**Data to use**
= = = =

(** Leaving it: the program goes on with the registers of its context. *)
Lemma trap_leaves s msu msk tid f st y c :
  thread_tables s msu msk tid f st → cm c = km_mem s → cs c SATP = token msk →
  let cx := get_trap_cx (km_mem s) f in
  ∃ c', cpu_run (tramp_pages st) restore (cpu_trap_return y (trap_cx_user_va tid) (token msu) c) = Some c' ∧
    cm c' = cm c ∧ user c' = negb (Z.testbit (sstatus cx) SPP) ∧ pc c' = even_pc (sepc cx) ∧
    cs c' SATP = token msu ∧ cs c' SSCRATCH = trap_cx_user_va tid ∧ cs c' STVEC = TRAMPOLINE ∧ cs c' SSTATUS = after_sret (sstatus cx) ∧
    (∀ r, (0 < r < 32)%nat → r ≠ 4%nat → xr c' r = get_reg (general_regs cx) r) ∧
    ∀ r, ¬ (0 < r < 32)%nat ∨ r = 4%nat → xr c' r = xr c r.
Proof.
  intros Htt Hcm Hsatp cx. pose proof (tt_tid _ _ _ _ _ _ Htt) as Ht.
  destruct (cx_va_facts tid Ht) as [Hva _]. destruct (cx_words s msu msk tid f st Htt (km_mem s)) as [_ W].
  pose proof (near_start (block (trap_cx_user_va tid) 37) (cx_phys tid f) (km_mem s)) as Hns.
  set (c0 := cpu_trap_return y (trap_cx_user_va tid) (token msu) c). change (cm c) with (cm c0) in Hcm |- *.
  destruct (restore_run (tramp_pages st) (trap_cx_user_va tid) 37 (cx_phys tid f) (km_mem s) (cx_words_ok tid f Ht) ltac:(lia) ltac:(lia) c0)
    as (c'&E&R1&R2&R3&R4&R5&R6&R7&R8).
  - change (cs c0 SATP) with (cs c SATP). rewrite Hcm, Hsatp. eapply near_code; [exact Htt|done|apply Htt|apply Htt|apply Htt].
  - by rewrite Hcm.
  - by eapply cx_visible.
  - done.
  - exists c'. rewrite Hcm, !W in R2, R3, R7 by lia. split_and!; try done; [intros r Hr H4; rewrite R8, decide_True|intros r Hr; rewrite R8, decide_False].
    + rewrite Hcm, W by lia. unfold get_reg, cx, get_trap_cx. cbn [general_regs]. rewrite list_lookup_fmap, lookup_seqZ_lt by lia. done.
    + rewrite elem_of_cons. unfold r_sp. destruct (decide (r = 2%nat)); [by left|right]. apply gp_regs_all; lia.
    + cbn. by rewrite !decide_False by (unfold r_a0, r_a1; lia).
    + rewrite elem_of_cons. unfold r_sp. intros [?|?%gp_regs_range]; lia.
Qed.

= = = =

**Work required**
Nothing but the lines from the top of the records down to the line with "pose proof (near_start" belongs in the answer; repeat them exactly.

**Solution**
(** Leaving it: the program goes on with the registers of its context. *)
Lemma trap_leaves s msu msk tid f st y c :
  thread_tables s msu msk tid f st → cm c = km_mem s → cs c SATP = token msk →
  let cx := get_trap_cx (km_mem s) f in
  ∃ c', cpu_run (tramp_pages st) restore (cpu_trap_return y (trap_cx_user_va tid) (token msu) c) = Some c' ∧
    cm c' = cm c ∧ user c' = negb (Z.testbit (sstatus cx) SPP) ∧ pc c' = even_pc (sepc cx) ∧
    cs c' SATP = token msu ∧ cs c' SSCRATCH = trap_cx_user_va tid ∧ cs c' STVEC = TRAMPOLINE ∧ cs c' SSTATUS = after_sret (sstatus cx) ∧
    (∀ r, (0 < r < 32)%nat → r ≠ 4%nat → xr c' r = get_reg (general_regs cx) r) ∧
    ∀ r, ¬ (0 < r < 32)%nat ∨ r = 4%nat → xr c' r = xr c r.
Proof.
  intros Htt Hcm Hsatp cx. pose proof (tt_tid _ _ _ _ _ _ Htt) as Ht.
  destruct (cx_va_facts tid Ht) as [Hva _]. destruct (cx_words s msu msk tid f st Htt (km_mem s)) as [_ W].
  pose proof (near_start (block (trap_cx_user_va tid) 37) (cx_phys tid f) (km_mem s)) as Hns.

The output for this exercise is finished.